Set down the material exactly as given, please, from its first line through the line that includes "try assumption; try discriminate.".

**** PROVIDED ENTRIES

Lemma step_tidy (cases : list Case) (w : World) (op : Op) :
  Forall duplicate_free cases -> tidy cases w -> tidy cases (step w op).
Proof.
  intros Hcases (Ha & Hc & Hn). rewrite Forall_forall in Hcases.
  pose proof (step_core w op) as C. cbn zeta in C. unfold core in C.
  unfold tidy. revert C. generalize (w_state (step w op)) as st'. intros st' C.
  destruct op;
    repeat match type of C with
           | _ \/ _ => destruct C as [C | [? C]]
           | context [if ?b then _ else _] => destruct b eqn:?
           | context [match ?x with _ => _ end] => destruct x eqn:?
           end;
    injection C as -> -> -> _ _ _;
    (split; [assumption|]); (split; [try assumption|]);
    try assumption; try discriminate.
  - intros c' H. injection H as <-.
    match goal with H : find_case _ _ = Some _ |- _ =>
      apply find_case_In in H; rewrite Ha in H; try exact H end.
  - apply Hcases, list_elem_of_In.
    match goal with H : find_case _ _ = Some _ |- _ =>
      apply find_case_In in H; rewrite Ha in H; try exact H end.
  - match goal with H : not_yet_found _ _ = _ |- _ => rewrite <- H end.
    apply List.NoDup_app; [assumption | | ].
    + apply List.NoDup_filter, search_list_NoDup, Hcases, list_elem_of_In, Hc.
      reflexivity.
    + intros a Hin Hadd. apply not_yet_found_In in Hadd. tauto.
  - apply List.NoDup_app; [assumption | repeat constructor; auto | ].
    intros a Hin [<- | []].
    match goal with H : array_includes _ _ = false |- _ =>
      apply array_includes_not_In in H; contradiction end.
Qed.

Lemma run_tidy (cases : list Case) (w : World) (ops : list Op) :
  Forall duplicate_free cases -> tidy cases w -> tidy cases (run w ops).
Proof.
  intros Hcases. revert w. induction ops as [|op ops IH]; intros w H; [exact H|].
  cbn [run fold_left]. apply IH, step_tidy; assumption.
Qed.

Lemma step_activeCases (w : World) (op : Op) :
  activeCases (w_state (step w op)) = activeCases (w_state w).
Proof.
  pose proof (step_core w op) as C. cbn zeta in C. unfold core in C.
  revert C. generalize (w_state (step w op)) as st'. intros st' C.
  destruct op;
    repeat match type of C with
           | _ \/ _ => destruct C as [C | [? C]]
           | context [if ?b then _ else _] => destruct b eqn:?
           | context [match ?x with _ => _ end] => destruct x eqn:?
           end;
    injection C as _ -> _ _ _ _; reflexivity.
Qed.

Lemma run_activeCases (w : World) (ops : list Op) :
  activeCases (w_state (run w ops)) = activeCases (w_state w).
Proof.
  revert w. induction ops as [|op ops IH]; intros w; [reflexivity|].
  cbn [run fold_left]. fold (run (step w op) ops). now rewrite IH, step_activeCases.
Qed.

(** C2, as the code has it: in every session, every operation other than
    opening a case extends the evidence list at its end, so nothing found is
    lost within a case, and opening a case replaces the list by the initial
    list of that case; when no list of a loaded case names a clue twice, the
    evidence list has no duplicates at any point of any run. *)
Theorem evidenceFound_grows (cases : list Case) (u : option User)
    (key : option string) (ls : option Doc) (ops : list Op) :
  let w := run (world0 cases u key ls) ops in
  (forall op, is_start op = false ->
     exists extra,
       evidenceFound (w_state (step w op)) = (evidenceFound (w_state w) ++ extra)%list) /\
  (forall caseId c, find_case cases caseId = Some c ->
     evidenceFound (w_state (step w (StartCase caseId))) = e_initial (c_evidence c)) /\
  (Forall duplicate_free cases -> List.NoDup (evidenceFound (w_state w))).
Proof.
  cbn zeta. split; [intros op; apply step_evidence_extends|]. split.
  - intros caseId c Hfind.
    pose proof (step_core (run (world0 cases u key ls) ops) (StartCase caseId)) as C.
    cbn zeta in C. rewrite run_activeCases in C. cbn [world0 w_state activeCases] in C.
    rewrite Hfind in C. unfold core in C.
    injection C as _ _ E _ _ _. exact E.
  - intros Hcases.
    assert (T : tidy cases (run (world0 cases u key ls) ops)).
    { apply run_tidy; [assumption|]. repeat split; [discriminate | constructor]. }
    apply T.
Qed.

(** C2 as worded fails twice over: a case whose initial list names a clue
    twice seeds the evidence with a duplicate, and opening a second case
    drops what the first one had found. *)
Lemma evidenceFound_duplicates_and_reset :
  evidenceFound (w_state (Examples.opened Examples.alley))
    = ["Shell casing"; "Shell casing"] /\
  ~ List.NoDup (evidenceFound (w_state (Examples.opened Examples.alley))) /\
  In "Locket"
     (evidenceFound
        (w_state (run (world0 [Examples.manor; Examples.alley] None None None)
                      [StartCase "case_1"; Search "body"]))) /\
  ~ In "Locket"
       (evidenceFound
          (w_state (run (world0 [Examples.manor; Examples.alley] None None None)
                        Examples.two_cases))).
Proof.
  split; [reflexivity|]. split; [|split].
  - intros H. change (List.NoDup ["Shell casing"; "Shell casing"]) in H.
    inversion H as [|x l Hin _]. apply Hin. now left.
  - vm_compute. tauto.
  - vm_compute. intros [H | [H | []]]; discriminate H.
Qed.

Lemma evidenceFound_grows_witness :
  List.NoDup (evidenceFound
                (w_state (run (world0 [Examples.manor] None None None)
                              [StartCase "case_1"; Search "body"; Search "body"]))).
Proof.
  assert (Hcases : Forall duplicate_free [Examples.manor]).
  { constructor; [|constructor].
    repeat split; repeat constructor; cbn; intuition discriminate. }
  exact (proj2 (proj2 (evidenceFound_grows [Examples.manor] None None None
                         [StartCase "case_1"; Search "body"; Search "body"])) Hcases).
Defined.

End EvidenceList.

(** ** The lab *)

Section Lab.

Import Session Game.

(** The ways a step other than opening a case acts on the evidence and on
    [labReady] while a case is open. *)
Lemma step_lab_cases (w : World) (op : Op) (c : Case) :
  is_start op = false ->
  currentCase (w_state w) = Some c ->
  let st := w_state w in
  let st' := w_state (step w op) in
  let clue := e_labClue (c_evidence c) in
  currentCase st' = Some c /\
  ((evidenceFound st' = evidenceFound st /\ labReady st' = labReady st /\
    lab_gain w op = 0%nat)
   \/ (exists type,
         evidenceFound st'
         = (evidenceFound st
            ++ not_yet_found (evidenceFound st) (search_list type c))%list /\
         labReady st' = labReady st /\ lab_gain w op = 0%nat)
   \/ (In clue (evidenceFound st) /\ evidenceFound st' = evidenceFound st /\
       labReady st' = false /\ lab_gain w op = 0%nat)
   \/ (~ In clue (evidenceFound st) /\
       evidenceFound st' = (evidenceFound st ++ [clue])%list /\
       labReady st' = false /\ lab_gain w op = 1%nat)).
Proof.
  intros Hop Hc. cbn zeta.
  pose proof (step_core w op) as C. cbn zeta in C. unfold core in C.
  assert (G : forall found',
             evidenceFound (w_state (step w op)) = found' ->
             lab_gain w op
             = match op with
               | LabComplete =>
                   if (length (evidenceFound (w_state w)) <? length found')%nat
                   then 1%nat else 0%nat
               | _ => 0%nat
               end).
  { intros found' <-. reflexivity. }
  revert C G. generalize (lab_gain w op) as gain.
  generalize (w_state (step w op)) as st'. intros st' gain C G.
  rewrite Hc in C.
  destruct op; try discriminate Hop;
    repeat match type of C with
           | _ \/ _ => destruct C as [C | [? C]]
           | context [if ?b then _ else _] => destruct b eqn:?
           | context [match ?x with _ => _ end] => destruct x eqn:?
           end;
    injection C as Ec _ Ef _ Er _; specialize (G _ Ef); cbn iota in G;
    (split; [congruence|]).
  all: rewrite ?Nat.ltb_irrefl in G.
  all: try (left; repeat split; congruence).
  - right. left. exists type.
    match goal with H : not_yet_found ?a ?b = ?l |- _ => rewrite H end. auto.
  - right. right. left.
    match goal with H : array_includes _ _ = true |- _ => apply array_includes_In in H end.
    auto.
  - right. right. right.
    match goal with H : array_includes _ _ = false |- _ =>
      apply array_includes_not_In in H end.
    rewrite length_app, Nat.add_1_r in G.
    rewrite (proj2 (Nat.ltb_lt _ _) (Nat.lt_succ_diag_r _)) in G. auto.
Qed.

Lemma step_no_case (w : World) (op : Op) :
  is_start op = false ->
  currentCase (w_state w) = None ->
  currentCase (w_state (step w op)) = None /\ lab_gain w op = 0%nat.
Proof.
  intros Hop Hc.
  pose proof (step_core w op) as C. cbn zeta in C. unfold core in C.
  assert (G : forall found',
             evidenceFound (w_state (step w op)) = found' ->
             lab_gain w op
             = match op with
               | LabComplete =>
                   if (length (evidenceFound (w_state w)) <? length found')%nat
                   then 1%nat else 0%nat
               | _ => 0%nat
               end).
  { intros found' <-. reflexivity. }
  revert C G. generalize (lab_gain w op) as gain.
  generalize (w_state (step w op)) as st'. intros st' gain C G.
  rewrite Hc in C.
  destruct op; try discriminate Hop;
    repeat match type of C with
           | _ \/ _ => destruct C as [C | [? C]]
           | context [if ?b then _ else _] => destruct b eqn:?
           | context [match ?x with _ => _ end] => destruct x eqn:?
           end;
    injection C as Ec _ Ef _ _ _; specialize (G _ Ef); cbn iota in G;
    rewrite ?Nat.ltb_irrefl in G; split; congruence.
Qed.

Lemma no_start_cons (op : Op) (ops : list Op) :
  no_start (op :: ops) = true -> is_start op = false /\ no_start ops = true.
Proof.
  unfold no_start. cbn [forallb]. rewrite andb_true_iff, negb_true_iff. tauto.
Qed.

Lemma lab_additions_no_case (ops : list Op) (w : World) :
  no_start ops = true -> currentCase (w_state w) = None -> lab_additions w ops = 0%nat.
Proof.
  revert w. induction ops as [|op ops IH]; intros w Hops Hc; [reflexivity|].
  apply no_start_cons in Hops as [Hop Hops].
  destruct (step_no_case w op Hop Hc) as [Hc' Hg].
  cbn [lab_additions]. now rewrite Hg, IH.
Qed.

(** Once the clue is among the evidence, no lab callback adds anything. *)
Lemma lab_additions_found (ops : list Op) (w : World) (c : Case) :
  no_start ops = true ->
  currentCase (w_state w) = Some c ->
  In (e_labClue (c_evidence c)) (evidenceFound (w_state w)) ->
  lab_additions w ops = 0%nat.
Proof.
  revert w. induction ops as [|op ops IH]; intros w Hops Hc Hin; [reflexivity|].
  apply no_start_cons in Hops as [Hop Hops].
  destruct (step_lab_cases w op c Hop Hc) as [Hc' H]. cbn zeta in H.
  cbn [lab_additions].
  destruct H as [(Ef & _ & Hg) | [(type & Ef & _ & Hg) | [(_ & Ef & _ & Hg) | (Hn & _)]]];
    [| | | contradiction];
    rewrite Hg; apply IH; try assumption; rewrite Ef; try assumption.
  apply in_or_app. now left.
Qed.

Lemma lab_additions_le_1 (ops : list Op) (w : World) :
  no_start ops = true -> (lab_additions w ops <= 1)%nat.
Proof.
  revert w. induction ops as [|op ops IH]; intros w Hops; [cbn; lia|].
  destruct (currentCase (w_state w)) as [c|] eqn:Hc;
    [|rewrite lab_additions_no_case by assumption; lia].
  apply no_start_cons in Hops as [Hop Hops].
  destruct (step_lab_cases w op c Hop Hc) as [Hc' H]. cbn zeta in H.
  cbn [lab_additions]. specialize (IH (step w op) Hops).
  destruct H as [(_ & _ & Hg) | [(type & _ & _ & Hg) | [(_ & _ & _ & Hg) | (_ & Ef & _ & Hg)]]];
    rewrite Hg; try lia.
  rewrite (lab_additions_found ops (step w op) c); [lia | assumption | assumption |].
  rewrite Ef. apply in_or_app. right. now left.
Qed.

********

● TASK SOLUTION:
Lemma step_tidy (cases : list Case) (w : World) (op : Op) :
  Forall duplicate_free cases -> tidy cases w -> tidy cases (step w op).
Proof.
  intros Hcases (Ha & Hc & Hn). rewrite Forall_forall in Hcases.
  pose proof (step_core w op) as C. cbn zeta in C. unfold core in C.
  unfold tidy. revert C. generalize (w_state (step w op)) as st'. intros st' C.
  destruct op;
    repeat match type of C with
           | _ \/ _ => destruct C as [C | [? C]]
           | context [if ?b then _ else _] => destruct b eqn:?
           | context [match ?x with _ => _ end] => destruct x eqn:?
           end;
    injection C as -> -> -> _ _ _;
    (split; [assumption|]); (split; [try assumption|]);
    try assumption; try discriminate.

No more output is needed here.